■ **SOURCE DATA**
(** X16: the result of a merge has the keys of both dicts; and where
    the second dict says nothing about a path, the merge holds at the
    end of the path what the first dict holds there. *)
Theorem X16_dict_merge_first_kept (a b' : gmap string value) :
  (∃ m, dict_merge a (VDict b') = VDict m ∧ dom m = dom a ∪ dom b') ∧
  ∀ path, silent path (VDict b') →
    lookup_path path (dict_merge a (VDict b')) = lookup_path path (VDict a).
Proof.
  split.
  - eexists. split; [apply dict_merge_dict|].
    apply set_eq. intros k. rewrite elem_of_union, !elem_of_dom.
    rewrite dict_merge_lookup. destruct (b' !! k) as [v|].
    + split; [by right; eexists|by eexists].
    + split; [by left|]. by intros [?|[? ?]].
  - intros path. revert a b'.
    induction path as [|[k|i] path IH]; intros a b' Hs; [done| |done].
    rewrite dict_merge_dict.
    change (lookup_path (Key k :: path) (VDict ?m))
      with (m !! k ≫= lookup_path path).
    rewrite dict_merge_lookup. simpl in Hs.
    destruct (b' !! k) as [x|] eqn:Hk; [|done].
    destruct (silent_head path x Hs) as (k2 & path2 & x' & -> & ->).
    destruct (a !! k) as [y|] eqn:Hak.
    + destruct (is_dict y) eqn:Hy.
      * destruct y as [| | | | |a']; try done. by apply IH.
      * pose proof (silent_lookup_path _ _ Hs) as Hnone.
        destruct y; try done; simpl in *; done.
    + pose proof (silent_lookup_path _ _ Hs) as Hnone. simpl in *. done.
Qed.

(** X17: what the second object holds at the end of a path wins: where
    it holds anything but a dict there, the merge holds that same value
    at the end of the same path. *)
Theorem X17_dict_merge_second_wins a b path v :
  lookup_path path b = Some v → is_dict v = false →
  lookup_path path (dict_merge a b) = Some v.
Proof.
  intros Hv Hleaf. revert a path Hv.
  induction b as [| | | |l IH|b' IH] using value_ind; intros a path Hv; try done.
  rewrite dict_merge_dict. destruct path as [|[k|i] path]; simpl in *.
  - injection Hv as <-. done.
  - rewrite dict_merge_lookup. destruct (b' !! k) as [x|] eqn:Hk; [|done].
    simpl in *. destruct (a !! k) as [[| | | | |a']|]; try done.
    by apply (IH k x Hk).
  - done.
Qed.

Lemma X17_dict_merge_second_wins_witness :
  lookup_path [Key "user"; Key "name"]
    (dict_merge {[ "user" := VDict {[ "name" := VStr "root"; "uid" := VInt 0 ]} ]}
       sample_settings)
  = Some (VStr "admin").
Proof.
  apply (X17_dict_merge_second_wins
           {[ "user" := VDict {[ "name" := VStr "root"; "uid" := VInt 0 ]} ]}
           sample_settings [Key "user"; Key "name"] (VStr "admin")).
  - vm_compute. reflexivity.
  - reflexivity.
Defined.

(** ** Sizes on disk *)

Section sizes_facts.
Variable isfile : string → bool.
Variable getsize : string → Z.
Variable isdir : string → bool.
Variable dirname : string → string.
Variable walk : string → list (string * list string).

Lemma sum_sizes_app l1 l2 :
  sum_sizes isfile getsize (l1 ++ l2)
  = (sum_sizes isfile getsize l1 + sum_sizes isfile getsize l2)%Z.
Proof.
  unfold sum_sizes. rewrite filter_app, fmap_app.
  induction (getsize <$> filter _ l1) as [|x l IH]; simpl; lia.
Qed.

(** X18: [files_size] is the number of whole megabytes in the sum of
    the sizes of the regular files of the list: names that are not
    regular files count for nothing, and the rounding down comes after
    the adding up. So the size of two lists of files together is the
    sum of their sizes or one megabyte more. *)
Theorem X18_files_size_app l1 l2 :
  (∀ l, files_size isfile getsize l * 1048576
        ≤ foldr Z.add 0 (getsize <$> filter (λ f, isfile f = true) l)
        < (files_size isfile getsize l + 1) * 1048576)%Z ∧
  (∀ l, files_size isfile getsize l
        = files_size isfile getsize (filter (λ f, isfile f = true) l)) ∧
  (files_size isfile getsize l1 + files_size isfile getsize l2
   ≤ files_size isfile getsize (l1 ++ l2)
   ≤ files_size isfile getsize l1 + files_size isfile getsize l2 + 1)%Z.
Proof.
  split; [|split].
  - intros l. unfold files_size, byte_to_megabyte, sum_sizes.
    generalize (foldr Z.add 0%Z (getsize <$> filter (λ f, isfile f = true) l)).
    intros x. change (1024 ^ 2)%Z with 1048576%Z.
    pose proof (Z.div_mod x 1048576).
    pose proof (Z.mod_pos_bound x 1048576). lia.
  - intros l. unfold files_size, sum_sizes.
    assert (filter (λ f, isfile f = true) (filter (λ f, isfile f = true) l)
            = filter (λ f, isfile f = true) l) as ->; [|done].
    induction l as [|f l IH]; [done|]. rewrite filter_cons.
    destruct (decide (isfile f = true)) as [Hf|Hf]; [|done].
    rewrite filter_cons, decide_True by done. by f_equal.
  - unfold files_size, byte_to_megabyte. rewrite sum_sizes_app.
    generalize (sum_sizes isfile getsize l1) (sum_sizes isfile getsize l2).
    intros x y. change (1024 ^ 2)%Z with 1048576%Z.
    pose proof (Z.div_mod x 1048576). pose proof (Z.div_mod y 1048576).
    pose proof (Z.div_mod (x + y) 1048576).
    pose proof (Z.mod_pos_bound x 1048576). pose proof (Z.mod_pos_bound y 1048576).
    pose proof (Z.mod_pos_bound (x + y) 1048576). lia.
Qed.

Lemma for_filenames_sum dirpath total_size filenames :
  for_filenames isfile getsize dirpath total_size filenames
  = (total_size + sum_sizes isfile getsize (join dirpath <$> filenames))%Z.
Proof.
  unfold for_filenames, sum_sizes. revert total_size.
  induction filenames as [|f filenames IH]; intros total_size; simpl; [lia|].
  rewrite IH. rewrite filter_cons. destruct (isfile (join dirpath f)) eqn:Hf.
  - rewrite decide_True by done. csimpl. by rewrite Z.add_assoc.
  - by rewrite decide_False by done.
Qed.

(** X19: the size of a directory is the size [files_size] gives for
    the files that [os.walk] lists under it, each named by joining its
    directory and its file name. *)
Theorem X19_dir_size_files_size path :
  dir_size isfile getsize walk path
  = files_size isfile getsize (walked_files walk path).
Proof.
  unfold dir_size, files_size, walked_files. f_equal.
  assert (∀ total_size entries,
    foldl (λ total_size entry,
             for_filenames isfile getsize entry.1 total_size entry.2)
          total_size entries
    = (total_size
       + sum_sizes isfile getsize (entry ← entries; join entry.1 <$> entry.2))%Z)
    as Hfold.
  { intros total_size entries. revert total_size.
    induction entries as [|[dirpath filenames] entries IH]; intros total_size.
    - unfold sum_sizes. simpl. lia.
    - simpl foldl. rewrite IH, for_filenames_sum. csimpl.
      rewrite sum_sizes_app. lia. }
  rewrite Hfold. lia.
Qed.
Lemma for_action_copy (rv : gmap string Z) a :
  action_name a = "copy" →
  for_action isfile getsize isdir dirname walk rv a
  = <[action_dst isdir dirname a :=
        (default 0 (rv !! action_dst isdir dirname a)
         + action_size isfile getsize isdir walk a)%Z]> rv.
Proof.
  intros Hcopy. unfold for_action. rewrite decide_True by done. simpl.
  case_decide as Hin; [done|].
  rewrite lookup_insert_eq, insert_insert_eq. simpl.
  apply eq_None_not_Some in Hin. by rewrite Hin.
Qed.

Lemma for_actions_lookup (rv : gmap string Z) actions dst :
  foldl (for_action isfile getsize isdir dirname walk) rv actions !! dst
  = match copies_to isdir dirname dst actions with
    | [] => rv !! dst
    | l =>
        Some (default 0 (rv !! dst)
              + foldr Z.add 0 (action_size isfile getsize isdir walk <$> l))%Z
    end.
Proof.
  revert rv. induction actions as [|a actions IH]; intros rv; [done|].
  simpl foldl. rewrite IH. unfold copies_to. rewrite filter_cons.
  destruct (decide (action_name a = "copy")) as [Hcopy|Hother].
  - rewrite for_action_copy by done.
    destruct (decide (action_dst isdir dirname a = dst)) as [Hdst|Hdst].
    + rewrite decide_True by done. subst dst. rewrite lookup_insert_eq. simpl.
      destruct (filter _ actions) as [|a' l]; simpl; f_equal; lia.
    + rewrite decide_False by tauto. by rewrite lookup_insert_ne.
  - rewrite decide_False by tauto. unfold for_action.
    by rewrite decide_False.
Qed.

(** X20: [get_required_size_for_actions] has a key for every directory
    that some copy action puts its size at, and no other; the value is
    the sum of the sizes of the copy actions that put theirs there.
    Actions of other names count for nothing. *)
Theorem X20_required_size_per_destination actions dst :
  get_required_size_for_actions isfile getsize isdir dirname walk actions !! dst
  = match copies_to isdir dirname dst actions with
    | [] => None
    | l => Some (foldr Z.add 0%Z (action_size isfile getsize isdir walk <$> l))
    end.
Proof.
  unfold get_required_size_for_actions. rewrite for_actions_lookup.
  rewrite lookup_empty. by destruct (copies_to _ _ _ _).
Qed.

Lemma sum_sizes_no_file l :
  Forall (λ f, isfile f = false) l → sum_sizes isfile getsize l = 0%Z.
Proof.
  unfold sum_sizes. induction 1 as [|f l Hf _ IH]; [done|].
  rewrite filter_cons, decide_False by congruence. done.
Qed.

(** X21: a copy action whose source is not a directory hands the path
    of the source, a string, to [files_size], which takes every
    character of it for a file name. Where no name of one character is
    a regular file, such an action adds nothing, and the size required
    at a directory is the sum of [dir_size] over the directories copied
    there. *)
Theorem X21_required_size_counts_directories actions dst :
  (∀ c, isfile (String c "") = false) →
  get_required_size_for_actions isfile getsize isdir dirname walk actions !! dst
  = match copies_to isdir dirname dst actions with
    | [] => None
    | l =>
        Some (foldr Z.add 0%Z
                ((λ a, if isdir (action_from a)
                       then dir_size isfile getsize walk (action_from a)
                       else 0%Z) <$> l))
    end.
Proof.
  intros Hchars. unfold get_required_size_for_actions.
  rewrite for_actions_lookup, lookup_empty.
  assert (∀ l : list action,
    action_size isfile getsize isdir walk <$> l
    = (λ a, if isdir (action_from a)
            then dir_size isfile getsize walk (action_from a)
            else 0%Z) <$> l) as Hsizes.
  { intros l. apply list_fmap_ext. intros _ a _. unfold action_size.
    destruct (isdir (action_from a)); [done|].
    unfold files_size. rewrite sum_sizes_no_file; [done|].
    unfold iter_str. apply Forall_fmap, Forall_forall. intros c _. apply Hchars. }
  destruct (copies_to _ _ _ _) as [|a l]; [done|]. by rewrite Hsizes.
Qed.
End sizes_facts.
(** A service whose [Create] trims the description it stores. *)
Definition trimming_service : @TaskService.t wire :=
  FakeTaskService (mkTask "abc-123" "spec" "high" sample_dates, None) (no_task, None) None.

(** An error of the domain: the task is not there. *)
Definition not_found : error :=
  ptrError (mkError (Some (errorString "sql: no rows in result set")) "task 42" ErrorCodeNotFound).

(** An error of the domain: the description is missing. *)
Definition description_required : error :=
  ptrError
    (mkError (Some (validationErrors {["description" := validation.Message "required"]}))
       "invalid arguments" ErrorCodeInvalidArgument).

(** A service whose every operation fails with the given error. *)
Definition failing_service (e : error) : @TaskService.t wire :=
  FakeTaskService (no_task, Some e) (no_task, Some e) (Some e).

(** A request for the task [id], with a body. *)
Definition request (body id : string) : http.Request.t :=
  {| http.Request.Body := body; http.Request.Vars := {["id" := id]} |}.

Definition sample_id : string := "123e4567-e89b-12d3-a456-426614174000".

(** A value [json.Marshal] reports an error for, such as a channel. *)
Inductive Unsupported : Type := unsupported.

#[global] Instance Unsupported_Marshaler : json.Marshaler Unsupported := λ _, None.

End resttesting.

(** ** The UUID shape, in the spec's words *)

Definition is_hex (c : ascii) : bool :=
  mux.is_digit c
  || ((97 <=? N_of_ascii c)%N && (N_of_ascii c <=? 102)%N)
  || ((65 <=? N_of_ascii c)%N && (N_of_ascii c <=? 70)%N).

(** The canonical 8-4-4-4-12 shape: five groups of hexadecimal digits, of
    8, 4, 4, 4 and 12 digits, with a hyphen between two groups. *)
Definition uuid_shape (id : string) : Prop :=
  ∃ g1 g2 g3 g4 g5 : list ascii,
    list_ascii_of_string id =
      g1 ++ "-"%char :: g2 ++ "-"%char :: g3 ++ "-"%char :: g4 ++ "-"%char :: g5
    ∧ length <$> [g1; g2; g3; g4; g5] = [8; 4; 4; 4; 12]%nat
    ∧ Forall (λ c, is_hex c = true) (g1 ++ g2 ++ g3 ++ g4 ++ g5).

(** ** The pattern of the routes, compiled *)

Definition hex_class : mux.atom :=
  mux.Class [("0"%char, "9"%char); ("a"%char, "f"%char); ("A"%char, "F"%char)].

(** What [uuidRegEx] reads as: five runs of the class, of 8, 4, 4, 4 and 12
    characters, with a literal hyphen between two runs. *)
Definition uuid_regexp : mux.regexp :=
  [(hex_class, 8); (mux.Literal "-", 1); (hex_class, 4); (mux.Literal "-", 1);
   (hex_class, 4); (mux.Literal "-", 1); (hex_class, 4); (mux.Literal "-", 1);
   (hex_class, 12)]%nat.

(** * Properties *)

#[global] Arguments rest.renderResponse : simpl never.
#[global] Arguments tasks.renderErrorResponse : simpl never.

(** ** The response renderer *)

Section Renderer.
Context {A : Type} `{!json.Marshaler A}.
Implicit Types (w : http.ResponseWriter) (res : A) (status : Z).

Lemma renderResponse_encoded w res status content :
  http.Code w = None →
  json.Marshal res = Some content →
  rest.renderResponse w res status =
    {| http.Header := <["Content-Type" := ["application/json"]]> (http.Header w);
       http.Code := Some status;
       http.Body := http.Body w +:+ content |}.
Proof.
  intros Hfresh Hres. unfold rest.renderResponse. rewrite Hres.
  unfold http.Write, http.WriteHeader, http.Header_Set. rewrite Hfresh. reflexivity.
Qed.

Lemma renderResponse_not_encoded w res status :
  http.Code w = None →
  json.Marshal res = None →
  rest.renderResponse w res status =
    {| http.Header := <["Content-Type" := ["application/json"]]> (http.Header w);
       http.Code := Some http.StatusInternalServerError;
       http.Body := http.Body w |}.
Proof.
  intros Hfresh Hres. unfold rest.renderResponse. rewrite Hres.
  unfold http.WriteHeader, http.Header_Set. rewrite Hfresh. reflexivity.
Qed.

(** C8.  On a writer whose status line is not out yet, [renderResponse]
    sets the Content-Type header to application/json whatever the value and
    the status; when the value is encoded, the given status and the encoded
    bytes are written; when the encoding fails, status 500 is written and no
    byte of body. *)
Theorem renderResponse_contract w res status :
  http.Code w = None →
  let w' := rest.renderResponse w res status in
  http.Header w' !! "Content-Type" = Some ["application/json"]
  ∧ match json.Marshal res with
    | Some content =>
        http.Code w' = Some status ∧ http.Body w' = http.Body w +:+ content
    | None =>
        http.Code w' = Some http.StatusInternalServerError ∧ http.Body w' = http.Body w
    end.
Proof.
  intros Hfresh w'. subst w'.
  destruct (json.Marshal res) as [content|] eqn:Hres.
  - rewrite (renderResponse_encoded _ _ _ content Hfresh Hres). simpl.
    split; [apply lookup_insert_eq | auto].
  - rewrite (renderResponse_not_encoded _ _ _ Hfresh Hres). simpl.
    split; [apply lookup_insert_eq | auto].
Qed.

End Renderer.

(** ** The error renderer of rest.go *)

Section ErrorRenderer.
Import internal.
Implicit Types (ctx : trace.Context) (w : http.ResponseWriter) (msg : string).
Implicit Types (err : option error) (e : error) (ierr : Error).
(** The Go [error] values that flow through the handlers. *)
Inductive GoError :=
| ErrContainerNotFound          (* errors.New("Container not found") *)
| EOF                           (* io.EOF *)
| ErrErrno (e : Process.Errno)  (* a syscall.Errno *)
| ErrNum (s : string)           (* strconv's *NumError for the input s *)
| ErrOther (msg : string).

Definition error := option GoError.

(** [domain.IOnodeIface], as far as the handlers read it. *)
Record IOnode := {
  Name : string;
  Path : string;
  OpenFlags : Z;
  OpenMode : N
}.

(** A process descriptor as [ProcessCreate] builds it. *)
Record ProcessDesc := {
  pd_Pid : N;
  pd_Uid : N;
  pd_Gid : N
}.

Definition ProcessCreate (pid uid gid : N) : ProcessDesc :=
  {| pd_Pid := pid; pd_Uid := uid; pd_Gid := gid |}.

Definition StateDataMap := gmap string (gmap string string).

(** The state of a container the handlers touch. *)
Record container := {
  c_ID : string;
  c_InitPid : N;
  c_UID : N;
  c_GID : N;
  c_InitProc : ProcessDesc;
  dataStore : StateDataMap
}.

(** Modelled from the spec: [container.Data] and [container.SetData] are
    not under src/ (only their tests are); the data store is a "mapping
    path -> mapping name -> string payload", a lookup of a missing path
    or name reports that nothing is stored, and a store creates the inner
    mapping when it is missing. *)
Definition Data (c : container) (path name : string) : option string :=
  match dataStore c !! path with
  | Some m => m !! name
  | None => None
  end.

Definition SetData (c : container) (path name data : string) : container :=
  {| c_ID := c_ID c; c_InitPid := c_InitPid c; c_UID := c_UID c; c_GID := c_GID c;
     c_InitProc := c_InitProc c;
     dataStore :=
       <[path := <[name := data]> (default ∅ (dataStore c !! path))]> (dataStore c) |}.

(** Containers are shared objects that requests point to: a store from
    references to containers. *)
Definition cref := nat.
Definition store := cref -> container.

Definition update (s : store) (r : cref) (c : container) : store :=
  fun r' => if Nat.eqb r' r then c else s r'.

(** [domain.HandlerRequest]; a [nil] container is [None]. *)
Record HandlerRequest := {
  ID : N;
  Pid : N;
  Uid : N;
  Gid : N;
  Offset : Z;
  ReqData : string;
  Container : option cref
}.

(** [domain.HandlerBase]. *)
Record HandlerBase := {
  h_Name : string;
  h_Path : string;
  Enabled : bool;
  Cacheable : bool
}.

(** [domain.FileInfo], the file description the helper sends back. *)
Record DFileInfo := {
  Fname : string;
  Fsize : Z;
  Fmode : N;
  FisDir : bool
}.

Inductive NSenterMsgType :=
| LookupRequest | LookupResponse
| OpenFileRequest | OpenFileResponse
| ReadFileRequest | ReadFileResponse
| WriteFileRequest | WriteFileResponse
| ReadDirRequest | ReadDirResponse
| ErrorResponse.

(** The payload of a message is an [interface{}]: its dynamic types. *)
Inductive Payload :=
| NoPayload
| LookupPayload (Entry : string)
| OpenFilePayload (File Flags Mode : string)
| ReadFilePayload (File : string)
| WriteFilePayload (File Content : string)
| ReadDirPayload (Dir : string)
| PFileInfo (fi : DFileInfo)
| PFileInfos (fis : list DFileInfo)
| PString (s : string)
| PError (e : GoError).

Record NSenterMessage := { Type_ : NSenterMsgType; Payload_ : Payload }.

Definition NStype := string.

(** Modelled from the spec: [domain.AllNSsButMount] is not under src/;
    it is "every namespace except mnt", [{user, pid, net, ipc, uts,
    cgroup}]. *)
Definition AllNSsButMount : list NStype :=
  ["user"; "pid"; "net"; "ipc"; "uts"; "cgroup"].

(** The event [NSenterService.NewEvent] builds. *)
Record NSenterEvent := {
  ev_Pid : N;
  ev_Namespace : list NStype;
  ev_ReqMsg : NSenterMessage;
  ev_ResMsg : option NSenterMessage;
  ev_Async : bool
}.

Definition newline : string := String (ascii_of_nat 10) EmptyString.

■ **EXERCISE BRIEF**
An exact copy of the lines above, from the one containing "isfile getsize l2)%Z." down to the one containing "(** X18: [files_size]" and including both, is the whole answer; retype it and nothing else.

■ **SOLUTION TO THIS EXERCISE**
  = (sum_sizes isfile getsize l1 + sum_sizes isfile getsize l2)%Z.
Proof.
  unfold sum_sizes. rewrite filter_app, fmap_app.
  induction (getsize <$> filter _ l1) as [|x l IH]; simpl; lia.
Qed.

(** X18: [files_size] is the number of whole megabytes in the sum of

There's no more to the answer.